(* ===== verification/AuditLog.v ===== *)
(** The audit log of [internal/audit]: bounded event values, the canonical event
    encoding, the hash chain over events, its verifier, checkpoints, and the
    delivery back-off of the outbox. *)

From S2P Require Import Prelude GoTime Hash GoJson Contracts.

(** ** Bounded values (types.go) *)

Definition EventSchema := "vegastack-labs.dev/audit-event".
Definition EventSchemaVersion := "1.0.0".
Definition InitialRetryDelay : Z := 30 * Second.
Definition MaxRetryDelay : Z := Hour.

Record AgentMetadata := mkAgent { ag_Name : string; ag_SessionID : string }.

Record Attribution := mkAttribution {
  at_PrincipalID : string;
  at_PrincipalMethod : string;
  at_ResponsibleHuman : option string;
  at_Agent : option AgentMetadata
}.

Record Target := mkTarget { tg_Kind : string; tg_ID : string }.

Record EventDraft := mkEventDraft {
  d_Type : string;
  d_CorrelationID : string;
  d_CausationID : option Z;
  d_CorrectionOf : option Z;
  d_Attribution : Attribution;
  d_Target : Target;
  d_Before : option string;
  d_After : option string
}.

Record IntentKey := mkIntentKey {
  ik_Scope : string;
  ik_KeyDigest : string;
  ik_RequestDigest : string
}.

Record OutboxRequirement := mkOutboxRequirement { ob_Destination : string; ob_Enabled : bool }.

Record Event := mkEvent {
  e_Schema : string;
  e_SchemaVersion : string;
  e_EventID : Z;
  e_OccurredAt : string;
  e_RecoveryEpoch : Z;
  e_StateRevision : Z;
  e_Type : string;
  e_CorrelationID : string;
  e_CausationID : option Z;
  e_CorrectionOf : option Z;
  e_PrincipalID : string;
  e_PrincipalMethod : string;
  e_HumanID : option string;
  e_AgentName : option string;
  e_AgentSessionID : option string;
  e_AgentSource : option string;
  e_Target : Target;
  e_Before : option string;
  e_After : option string
}.
(* ===== verification/AuditStore.v ===== *)
(** The transactional writer of the store: [internal/store/audit_intent.go] and
    [internal/store/audit_chain.go], with the error classification of
    [intent.go] and [store.go].

    Every mutation of the control plane runs through [executeAuditIntent]: one
    SQL transaction that checks the revision, deduplicates by intent key, runs
    the business change, appends one audit event and one chain link, records the
    intent key and the outbox rows, and commits. The business tables are a
    parameter [T]; the repositories instantiate it.

    What the process does not control is an environment [TxEnv]: the context,
    the clock, the database file identity, failing SQL statements and the test
    hooks. A failed [Commit] may or may not have become durable. *)

From S2P Require Import Prelude GoTime Hash GoJson Contracts AuditLog.

(** ** The database *)

Record RevisionToken := mkRevisionToken { rt_StateRevision : Z; rt_RecoveryEpoch : Z }.

#[global] Instance RevisionToken_eq_dec : EqDecision RevisionToken.
Proof. solve_decision. Defined.

(** A row of [audit_events] *)
Record EventRow := mkEventRow { ev_Event : Event; ev_Payload : string; ev_PayloadSHA256 : string }.

(** A row of [audit_epoch_genesis] *)
Record GenesisRow := mkGenesisRow {
  gn_InstanceID : string;
  gn_PriorCheckpoint : string;
  gn_RecoveryDecision : string;
  gn_GenesisDigest : string
}.

(** A row of [intent_keys], whose primary key is the scope and the key digest *)
Record IntentRow := mkIntentRow {
  in_RequestDigest : string;
  in_EventID : Z;
  in_StateRevision : Z;
  in_RecoveryEpoch : Z;
  in_CreatedAt : string
}.

(** A row of [outbox], without its two schema columns and its bound on the
    attempts, for which the table admits one value *)
Record OutboxRow := mkOutboxRow {
  ox_EventID : Z;
  ox_Destination : string;
  ox_PayloadBytes : string;
  ox_PayloadSHA256 : string;
  ox_DedupeSHA256 : string;
  ox_Status : string;
  ox_AttemptCount : Z;
  ox_NextAttemptAt : option string;
  ox_LastErrorCode : option string;
  ox_CreatedAt : string;
  ox_UpdatedAt : string;
  ox_DeliveredAt : option string
}.

(** The row the writer inserts *)
Definition newOutboxRow (eventID : Z) (destination payload payloadDigest dedupe status createdAt : string) : OutboxRow :=
  mkOutboxRow eventID destination payload payloadDigest dedupe status 0 None None createdAt createdAt None.

Record Db (T : Type) := mkDb {
  state_revision : Z;
  recovery_epoch : Z;
  audit_sequence : Z;
  instance_id : string;
  audit_events : list EventRow;
  audit_chain_links : list ChainLink;
  audit_epoch_genesis : gmap Z GenesisRow;
  intent_keys : gmap (string * string) IntentRow;
  outbox : list OutboxRow;
  tables : T
}.
Arguments mkDb {T}.
Arguments state_revision {T}.
Arguments recovery_epoch {T}.
Arguments audit_sequence {T}.
Arguments instance_id {T}.
Arguments audit_events {T}.
Arguments audit_chain_links {T}.
Arguments audit_epoch_genesis {T}.
Arguments intent_keys {T}.
Arguments outbox {T}.
Arguments tables {T}.

(** ** The store *)

(** The fields of [store.Health] and [store.Store] that the writer consults. *)
Record Health := mkHealth {
  h_Ready : bool;
  h_MutationEnabled : bool;
  h_SafeModeReason : string;
  h_RecoveryPending : bool;
  h_Revision : RevisionToken
}.

Record Store (T : Type) := mkStore {
  st_db : Db T;
  st_health : Health;
  st_closed : bool;
  st_signals : nat
}.
Arguments mkStore {T}.
Arguments st_db {T}.
Arguments st_health {T}.
Arguments st_closed {T}.
Arguments st_signals {T}.

Definition safeHealth (reason : string) (h : Health) : Health :=
  mkHealth false false reason (h_RecoveryPending h) (h_Revision h).

(** [store.enterSafeMode] *)
Definition enterSafeMode {T} (reason : string) (store : Store T) : Store T :=
  mkStore (st_db store) (safeHealth reason (st_health store)) (st_closed store) (st_signals store).

(** ** The environment of one transaction *)

(** What a failing statement reports, as [classifySQLiteError] distinguishes it. *)
Inductive SqlError := SqlInterrupt | SqlBusy | SqlConstraint | SqlOther.

(** The statements of a transaction; those that only one transaction has are named. *)
Inductive Statement :=
| BeginTx | ReadMeta | LookupIntent | Business | AdvanceRevision | AdvanceSequence | InsertEvent
| ReadInstance | ReadGenesis | InsertGenesis | LastLink | InsertLink | InsertIntent | InsertOutbox (index : nat)
| CommitTx | Named (name : string).

(** The places where [ctx.Err()] is consulted. *)
Inductive ContextCheck := AtReady | AtStatement (s : Statement) | AfterBusinessChange | OnError.

Inductive auditIntentStage :=
| auditAfterBusiness | auditAfterRevision | auditAfterSequence | auditAfterEvent | auditAfterIntent
| auditAfterOutbox (index : nat) | auditBeforeCommit | auditAfterCommit.
(** The early returns of [evaluate], read as facts. The policy they implement is
    stated on its own in AuthorizationPolicy.v. *)
Record permitted (principal : Principal) (request : Request) (snapshot : EffectivePolicySnapshot)
    (branch : option string) (risk : string) (scope : EffectiveScope) : Prop := {
  pm_principal : es_PrincipalID snapshot = pn_ID principal /\ es_PrincipalKind snapshot = EffectivePrincipalKind principal;
  pm_active : es_Status snapshot = EffectiveActive /\ 0 < es_GrantRevision snapshot;
  pm_expected : match rq_Expected request with
                | Some e => (rb_GrantRevision e = es_GrantRevision snapshot
                             \/ rq_RecoveryContinuation request = true /\ rb_GrantRevision e = 0)
                            /\ rb_RecoveryEpoch e = es_RecoveryEpoch snapshot
                            /\ rb_StateRevision e = es_StateRevision snapshot
                | None => True
                end;
  pm_branch : requestedBranch request principal = inl branch;
  pm_effect : isEffectAction (rq_Action request) = true -> exists plan,
      rq_Plan request = Some plan /\ ClassifyPlan plan = Ok risk
      /\ (b_RecoveryEpoch (p_Binding plan) = es_RecoveryEpoch snapshot
          /\ b_StateRevision (p_Binding plan) = es_StateRevision snapshot
          \/ validRecoveryContinuation request snapshot = true);
  pm_read : isEffectAction (rq_Action request) = false -> risk = "";
  pm_human : rq_Action request = ActionAcknowledge -> EffectivePrincipalKind principal = PrincipalHuman;
  pm_preauthorized : branch = Some BranchPreauthorized ->
      validPreauthorized principal request (if isEffectAction (rq_Action request) then risk else RiskRoutine) = true;
  pm_target : forall plan, rq_Plan request = Some plan ->
      planContainsTarget plan (at_ResourceID (rq_Target request)) = true;
  pm_grant : exists grant, matchingGrant (es_Grants snapshot) request branch = inl grant
      /\ roleAllows (eg_Role grant) (rq_Action request) (if isEffectAction (rq_Action request) then risk else RiskRoutine) = true
      /\ BindEffectiveScope snapshot grant (rq_Target request) = Some scope
}.
(** ** Branches *)

(** The branch a request of a principal may use. A policy principal only ever
    executes what is routine, on the one resource all of the plan is about; the
    human branch is closed to it. *)
Inductive mayUse (principal : Principal) (request : Request) : option string -> Prop :=
  | use_none : rq_Action request ∈ ["read"; "author"] -> rq_Branches request = [] -> mayUse principal request None
  | use_human plan : rq_Action request ∈ ["acknowledge"; "execute"] -> rq_Branches request = ["human"] ->
      rq_Plan request = Some plan -> p_AuthorizationBranch plan = "human" ->
      EffectivePrincipalKind principal <> "policy" -> mayUse principal request (Some "human")
  | use_preauthorized plan : rq_Action request ∈ ["acknowledge"; "execute"] ->
      rq_Branches request = ["preauthorized"] -> rq_Plan request = Some plan ->
      p_AuthorizationBranch plan = "preauthorized" -> EffectivePrincipalKind principal = "policy" ->
      planRisk plan "routine" ->
      (forall operation, operation ∈ p_Operations plan -> op_TargetID operation = at_ResourceID (rq_Target request)) ->
      mayUse principal request (Some "preauthorized").

(** ** Grants *)

(** A grant that can take effect: reading and authoring know no branch, the
    preauthorized executor only executes on its own branch, and every other role
    takes effect on the human branch. *)
Definition wellFormedGrant (grant : EffectiveGrant) : Prop :=
  eg_AllowedAction grant ∈ ["read"; "author"] /\ eg_Branch grant = ""
  /\ eg_Role grant ∈ ["reader"; "author"; "maintainer"; "infrastructure-admin"; "control-plane-admin"]
  \/ eg_AllowedAction grant ∈ ["acknowledge"; "execute"] /\ eg_Branch grant = "human"
     /\ eg_Role grant ∈ ["reader"; "author"; "maintainer"; "infrastructure-admin"; "control-plane-admin"]
  \/ eg_AllowedAction grant = "execute" /\ eg_Branch grant = "preauthorized"
     /\ eg_Role grant = "preauthorized-executor".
________
Activity:
Collect every line above that contains the word "executes".

Exercise result:
    executes what is routine, on the one resource all of the plan is about; the
    preauthorized executor only executes on its own branch, and every other role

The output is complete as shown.